Hello everyone. I'm going to talk about value pluralism and AI value alignment. In the space of AI value alignment, there are some recent efforts that try to prioritize value pluralism. When you read these papers, there is not much concern about safety questions, but the kind of concerns are more like “how can we bring the perspectives of a variety of different people into the AI value alignment problem?”. Here is a sample of a variety of different works that try to bridge the idea of value pluralism to the AI value alignment problem. Sometimes they go under different names like collective alignment, democratic alignment, pluralistic alignment, but they all share this vision of “let's bring in value pluralism to AI value alignment”. 


And after reviewing these papers …these projects start as an attempt to do some empirical work on value pluralism or AI value alignment. But after I reviewed all of these efforts, I just figured out that a lot of these efforts are not at all rooted in any theoretical understanding of value pluralism. Value pluralism is an area that is very well studied by psychologists, economists, anthropologists. In order to be able to actually compare all of these efforts to one another and say that this is a better approach to do pluralistic value alignment, we need to root them in various different theories.

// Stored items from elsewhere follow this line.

(** C1. Longest prefix wins, whatever the order of declaration: when the
    prefix of [r1] is a proper prefix of the prefix of [r2] and both rules
    are candidates for the path, the table of the two rules selects [r2]
    in either order; and in every table that holds both, the rule selected
    is not [r1] and its prefix is at least as long as that of [r2]. *)
Theorem longest_prefix_wins (r1 r2 : importPath) (pkgName : string) :
  Go.HasPrefix (Prefix r2) (Prefix r1) = true ->
  Prefix r1 <> Prefix r2 ->
  candidate pkgName (Go.Split pkgName slash) r1 = true ->
  candidate pkgName (Go.Split pkgName slash) r2 = true ->
  selectPath [r1; r2] pkgName = Selection (Some r2) 1 (Go.len (Prefix r2))
  /\ selectPath [r2; r1] pkgName = Selection (Some r2) 0 (Go.len (Prefix r2))
  /\ forall (paths : list importPath) (i j : nat),
       paths !! i = Some r1 -> paths !! j = Some r2 ->
       exists k r,
         selectPath paths pkgName = Selection (Some r) k (Go.len (Prefix r))
         /\ paths !! k = Some r /\ k <> i
         /\ Go.len (Prefix r2) <= Go.len (Prefix r).
Proof.
  intros Hpre Hne Hc1 Hc2.
  pose proof (proper_prefix_len _ _ Hpre Hne) as Hlt.
  split; [|split].
  - apply selectPath_last_longest. do 2 (split; [done|]).
    intros [|[|j]] r' Hj _; simpl in Hj; try done; injection Hj as <-; lia.
  - apply selectPath_last_longest. do 2 (split; [done|]).
    intros [|[|j]] r' Hj _; simpl in Hj; try done; injection Hj as <-; lia.
  - intros paths i j Hi Hj.
    destruct (selectPath_shape paths pkgName) as [E | (k & r & E)].
    + assert (Hn : sel_p (selectPath paths pkgName) = None) by by rewrite E.
      rewrite selectPath_None in Hn. rewrite (Hn r1) in Hc1; [done|].
      apply list_elem_of_lookup. by exists i.
    + exists k, r. split; [done|].
      apply selectPath_last_longest in E as (Hk & _ & Hmax).
      destruct (Hmax j r2 Hj Hc2) as [Hle _].
      split; [done|]. split; [|done].
      intros ->. rewrite Hi in Hk. injection Hk as <-. lia.
Qed.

And if we don't do that, I think unfortunately we're going to end up doing many other things like “pluralistic washings”, where we are just trying to somehow bring in some general perspectives into the value alignments, without really engaging with deep questions about theories of collectivity, democracy, and pluralism.


So, in order to think about all of these normative questions that developers - if they want to admit it or not - are dealing with when they are building the pluralistic AI value alignment, I developed this two-tier level approach to think about pluralistic alignment. This is informed by reviewing a variety of different theories, being developed by psychologists and anthropologists and economists, the way they thought about value pluralism, how we have to do value pluralism.


The schema might sound a bit complicated, but actually it's not. The short summary of it is that when we do pluralistic value alignment approaches, we make decisions at two different levels.


One of these levels, tier-one, is in relation to decisions about “What do we mean by values?” Do we mean helpfulness, harmlessness, honesty, or do we mean a different set of criteria? And which kind of representative population is gonna tell us what those values are? How do we measure them and represent them? Are we doing pairwise comparison, preference measurements, or do we need to go to principles and just do principle-based approaches?


Then there are questions about how we're gonna aggregate and do conflict resolution. So for each of these value decisions, there are many different options. And when you look at these various different, very interesting efforts, it seems like there's a little bit of randomness in how some of those choices are picked.


But indeed, those choices are picked according to some implicit assumptions a developer makes about what is a legitimate way to choose each of these choices at the first level. And so these legitimate choices are just really implicit in the development of these approaches.


And here is a specific sample of various different ways in which we can choose. Or basically we can choose them as the ground for the legitimacy of the value decisions that we make. And different papers choose different approaches, and there's not much of a justification about why one approach is chosen over another.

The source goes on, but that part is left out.